→ **WHAT THIS TASK INVOLVES**:
Reproduce the first line of the entries that follow and each later line, word for word, ending with the one containing "- destruct (chunkPlan".

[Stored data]
-*-

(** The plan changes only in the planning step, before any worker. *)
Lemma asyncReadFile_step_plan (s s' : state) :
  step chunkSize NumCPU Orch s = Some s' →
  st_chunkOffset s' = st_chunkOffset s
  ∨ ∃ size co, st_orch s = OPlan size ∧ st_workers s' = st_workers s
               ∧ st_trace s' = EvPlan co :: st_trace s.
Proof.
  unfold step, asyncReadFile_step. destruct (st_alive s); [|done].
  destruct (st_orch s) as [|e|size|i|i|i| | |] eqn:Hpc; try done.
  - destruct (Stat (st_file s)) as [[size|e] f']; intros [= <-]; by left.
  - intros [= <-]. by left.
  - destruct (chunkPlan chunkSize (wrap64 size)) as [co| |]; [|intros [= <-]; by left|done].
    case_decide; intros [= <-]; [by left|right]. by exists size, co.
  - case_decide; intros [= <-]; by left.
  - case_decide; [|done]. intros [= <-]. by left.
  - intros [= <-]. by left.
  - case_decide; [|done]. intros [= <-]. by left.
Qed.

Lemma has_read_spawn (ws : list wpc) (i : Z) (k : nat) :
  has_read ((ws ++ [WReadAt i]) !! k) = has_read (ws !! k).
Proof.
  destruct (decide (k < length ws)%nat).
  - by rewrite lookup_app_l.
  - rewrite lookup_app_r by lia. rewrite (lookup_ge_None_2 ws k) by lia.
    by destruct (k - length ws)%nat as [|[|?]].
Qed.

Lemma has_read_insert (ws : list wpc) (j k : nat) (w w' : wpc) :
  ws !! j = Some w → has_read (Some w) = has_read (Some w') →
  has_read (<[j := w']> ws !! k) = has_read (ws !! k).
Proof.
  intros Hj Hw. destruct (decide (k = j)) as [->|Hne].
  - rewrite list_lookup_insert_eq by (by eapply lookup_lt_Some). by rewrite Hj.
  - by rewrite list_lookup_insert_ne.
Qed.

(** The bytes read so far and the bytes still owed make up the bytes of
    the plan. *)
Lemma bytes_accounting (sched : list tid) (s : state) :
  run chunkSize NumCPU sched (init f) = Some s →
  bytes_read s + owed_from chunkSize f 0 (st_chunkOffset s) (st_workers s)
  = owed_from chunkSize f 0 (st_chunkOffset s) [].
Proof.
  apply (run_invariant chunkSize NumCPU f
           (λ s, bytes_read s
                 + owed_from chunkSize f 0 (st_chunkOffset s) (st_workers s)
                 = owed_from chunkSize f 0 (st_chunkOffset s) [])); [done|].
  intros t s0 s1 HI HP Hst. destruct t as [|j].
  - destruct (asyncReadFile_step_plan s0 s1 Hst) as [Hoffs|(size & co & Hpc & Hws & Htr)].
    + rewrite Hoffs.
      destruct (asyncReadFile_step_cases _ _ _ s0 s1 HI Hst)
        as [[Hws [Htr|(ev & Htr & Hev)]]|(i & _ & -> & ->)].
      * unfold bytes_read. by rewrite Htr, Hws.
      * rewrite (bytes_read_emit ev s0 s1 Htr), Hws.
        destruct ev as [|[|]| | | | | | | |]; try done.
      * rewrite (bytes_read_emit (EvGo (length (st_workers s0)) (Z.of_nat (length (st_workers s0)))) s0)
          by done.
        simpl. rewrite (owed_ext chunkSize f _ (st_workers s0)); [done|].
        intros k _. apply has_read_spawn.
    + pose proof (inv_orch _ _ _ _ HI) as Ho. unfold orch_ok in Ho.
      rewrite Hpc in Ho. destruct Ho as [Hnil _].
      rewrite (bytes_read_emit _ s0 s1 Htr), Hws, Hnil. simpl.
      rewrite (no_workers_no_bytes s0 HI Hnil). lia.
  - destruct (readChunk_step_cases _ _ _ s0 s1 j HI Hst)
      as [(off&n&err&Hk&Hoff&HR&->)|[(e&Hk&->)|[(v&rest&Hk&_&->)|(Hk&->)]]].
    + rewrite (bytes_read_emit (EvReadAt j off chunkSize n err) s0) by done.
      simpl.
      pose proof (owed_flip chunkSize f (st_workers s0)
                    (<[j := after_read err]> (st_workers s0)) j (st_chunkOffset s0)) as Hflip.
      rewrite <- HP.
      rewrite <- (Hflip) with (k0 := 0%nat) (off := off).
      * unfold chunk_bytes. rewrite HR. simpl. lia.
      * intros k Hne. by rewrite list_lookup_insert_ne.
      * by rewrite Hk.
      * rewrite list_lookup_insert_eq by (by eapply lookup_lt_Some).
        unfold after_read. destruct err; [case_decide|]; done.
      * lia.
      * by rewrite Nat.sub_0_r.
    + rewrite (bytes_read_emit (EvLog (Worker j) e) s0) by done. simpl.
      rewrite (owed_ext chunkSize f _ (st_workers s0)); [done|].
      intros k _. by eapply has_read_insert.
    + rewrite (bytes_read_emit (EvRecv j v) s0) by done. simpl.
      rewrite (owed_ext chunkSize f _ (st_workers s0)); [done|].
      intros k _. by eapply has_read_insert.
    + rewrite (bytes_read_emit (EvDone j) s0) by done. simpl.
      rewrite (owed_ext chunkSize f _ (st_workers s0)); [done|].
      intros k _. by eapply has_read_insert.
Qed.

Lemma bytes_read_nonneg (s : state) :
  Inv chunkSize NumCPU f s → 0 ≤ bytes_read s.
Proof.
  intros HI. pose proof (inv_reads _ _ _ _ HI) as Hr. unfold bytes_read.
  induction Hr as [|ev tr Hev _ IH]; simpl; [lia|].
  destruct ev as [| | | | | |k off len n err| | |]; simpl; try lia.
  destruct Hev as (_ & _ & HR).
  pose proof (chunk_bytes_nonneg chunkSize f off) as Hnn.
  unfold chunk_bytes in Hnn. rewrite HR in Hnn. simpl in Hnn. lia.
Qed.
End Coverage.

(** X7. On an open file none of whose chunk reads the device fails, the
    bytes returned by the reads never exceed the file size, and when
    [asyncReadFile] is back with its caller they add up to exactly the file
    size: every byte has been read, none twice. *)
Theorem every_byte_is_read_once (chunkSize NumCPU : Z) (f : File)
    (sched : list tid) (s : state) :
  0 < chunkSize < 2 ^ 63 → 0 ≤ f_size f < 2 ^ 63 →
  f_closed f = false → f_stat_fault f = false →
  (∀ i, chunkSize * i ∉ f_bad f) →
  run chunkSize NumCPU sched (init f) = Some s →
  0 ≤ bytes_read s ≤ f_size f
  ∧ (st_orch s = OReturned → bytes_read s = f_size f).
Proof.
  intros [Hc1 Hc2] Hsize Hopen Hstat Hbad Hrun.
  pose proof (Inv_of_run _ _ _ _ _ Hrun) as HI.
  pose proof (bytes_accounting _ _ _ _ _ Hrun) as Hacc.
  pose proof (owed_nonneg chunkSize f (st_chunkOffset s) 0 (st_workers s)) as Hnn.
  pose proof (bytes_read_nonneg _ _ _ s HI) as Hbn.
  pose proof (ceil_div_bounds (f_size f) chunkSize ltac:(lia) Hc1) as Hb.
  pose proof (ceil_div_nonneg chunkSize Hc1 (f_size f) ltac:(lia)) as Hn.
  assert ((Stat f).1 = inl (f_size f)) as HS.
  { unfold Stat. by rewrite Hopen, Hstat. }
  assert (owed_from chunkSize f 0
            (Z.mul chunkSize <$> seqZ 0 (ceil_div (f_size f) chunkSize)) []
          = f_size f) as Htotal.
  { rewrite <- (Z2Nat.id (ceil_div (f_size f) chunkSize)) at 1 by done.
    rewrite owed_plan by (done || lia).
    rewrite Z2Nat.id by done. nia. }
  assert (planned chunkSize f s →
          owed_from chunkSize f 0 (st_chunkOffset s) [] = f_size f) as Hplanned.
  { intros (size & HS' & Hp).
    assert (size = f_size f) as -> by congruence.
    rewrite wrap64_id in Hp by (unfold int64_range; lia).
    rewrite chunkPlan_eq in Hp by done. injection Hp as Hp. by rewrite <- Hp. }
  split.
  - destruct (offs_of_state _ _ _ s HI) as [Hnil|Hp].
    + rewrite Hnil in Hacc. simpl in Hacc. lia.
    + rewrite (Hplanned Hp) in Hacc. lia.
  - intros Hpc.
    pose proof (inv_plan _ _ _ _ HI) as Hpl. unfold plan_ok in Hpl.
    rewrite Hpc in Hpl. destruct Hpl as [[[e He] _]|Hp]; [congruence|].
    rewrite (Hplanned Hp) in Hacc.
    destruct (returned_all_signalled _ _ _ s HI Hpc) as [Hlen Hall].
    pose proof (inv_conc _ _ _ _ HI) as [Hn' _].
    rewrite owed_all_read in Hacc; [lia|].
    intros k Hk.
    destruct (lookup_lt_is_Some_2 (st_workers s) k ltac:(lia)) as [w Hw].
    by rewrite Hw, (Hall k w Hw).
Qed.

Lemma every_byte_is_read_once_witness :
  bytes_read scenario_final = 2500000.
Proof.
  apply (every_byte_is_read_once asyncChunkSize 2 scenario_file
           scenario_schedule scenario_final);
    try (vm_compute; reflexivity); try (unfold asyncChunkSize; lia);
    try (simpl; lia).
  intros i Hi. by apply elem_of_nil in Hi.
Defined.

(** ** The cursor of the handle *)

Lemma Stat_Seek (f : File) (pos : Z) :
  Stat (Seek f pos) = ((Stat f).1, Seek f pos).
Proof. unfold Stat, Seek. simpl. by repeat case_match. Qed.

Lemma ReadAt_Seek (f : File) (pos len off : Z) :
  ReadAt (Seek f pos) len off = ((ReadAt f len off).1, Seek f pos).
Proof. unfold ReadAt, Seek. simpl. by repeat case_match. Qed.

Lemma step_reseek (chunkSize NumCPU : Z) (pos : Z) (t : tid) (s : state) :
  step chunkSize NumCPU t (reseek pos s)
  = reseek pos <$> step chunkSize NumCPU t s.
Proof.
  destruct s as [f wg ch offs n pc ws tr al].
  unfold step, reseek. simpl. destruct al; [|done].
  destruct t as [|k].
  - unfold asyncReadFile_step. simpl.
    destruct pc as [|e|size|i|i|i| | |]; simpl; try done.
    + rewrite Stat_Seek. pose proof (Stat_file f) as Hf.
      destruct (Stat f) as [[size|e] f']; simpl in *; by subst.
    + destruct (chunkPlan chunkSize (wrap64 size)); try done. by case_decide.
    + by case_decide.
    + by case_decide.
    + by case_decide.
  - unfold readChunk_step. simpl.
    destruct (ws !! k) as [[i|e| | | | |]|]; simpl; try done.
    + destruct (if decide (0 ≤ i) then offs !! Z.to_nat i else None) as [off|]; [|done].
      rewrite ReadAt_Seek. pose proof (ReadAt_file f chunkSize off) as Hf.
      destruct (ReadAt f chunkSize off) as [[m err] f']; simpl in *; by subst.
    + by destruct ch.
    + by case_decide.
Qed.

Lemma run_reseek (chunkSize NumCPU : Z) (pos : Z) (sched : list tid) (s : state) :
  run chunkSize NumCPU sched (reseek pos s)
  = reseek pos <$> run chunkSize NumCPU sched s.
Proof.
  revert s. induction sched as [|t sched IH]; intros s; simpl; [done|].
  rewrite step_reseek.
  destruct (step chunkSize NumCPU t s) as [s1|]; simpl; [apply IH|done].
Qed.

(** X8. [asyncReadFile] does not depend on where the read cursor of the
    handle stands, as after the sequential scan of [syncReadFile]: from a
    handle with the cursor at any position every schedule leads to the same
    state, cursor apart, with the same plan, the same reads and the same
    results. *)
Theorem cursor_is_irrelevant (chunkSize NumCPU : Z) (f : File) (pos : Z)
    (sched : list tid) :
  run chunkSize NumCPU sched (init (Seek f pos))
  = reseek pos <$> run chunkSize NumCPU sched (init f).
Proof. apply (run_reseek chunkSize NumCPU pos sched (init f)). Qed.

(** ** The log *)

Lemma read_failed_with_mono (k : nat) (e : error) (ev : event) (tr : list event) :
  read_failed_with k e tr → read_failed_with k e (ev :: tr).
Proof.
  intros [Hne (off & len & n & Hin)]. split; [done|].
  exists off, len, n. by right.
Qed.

-*-

→ **WRITTEN SOLUTION**:
(** The plan changes only in the planning step, before any worker. *)
Lemma asyncReadFile_step_plan (s s' : state) :
  step chunkSize NumCPU Orch s = Some s' →
  st_chunkOffset s' = st_chunkOffset s
  ∨ ∃ size co, st_orch s = OPlan size ∧ st_workers s' = st_workers s
               ∧ st_trace s' = EvPlan co :: st_trace s.
Proof.
  unfold step, asyncReadFile_step. destruct (st_alive s); [|done].
  destruct (st_orch s) as [|e|size|i|i|i| | |] eqn:Hpc; try done.
  - destruct (Stat (st_file s)) as [[size|e] f']; intros [= <-]; by left.
  - intros [= <-]. by left.
  - destruct (chunkPlan chunkSize (wrap64 size)) as [co| |]; [|intros [= <-]; by left|done].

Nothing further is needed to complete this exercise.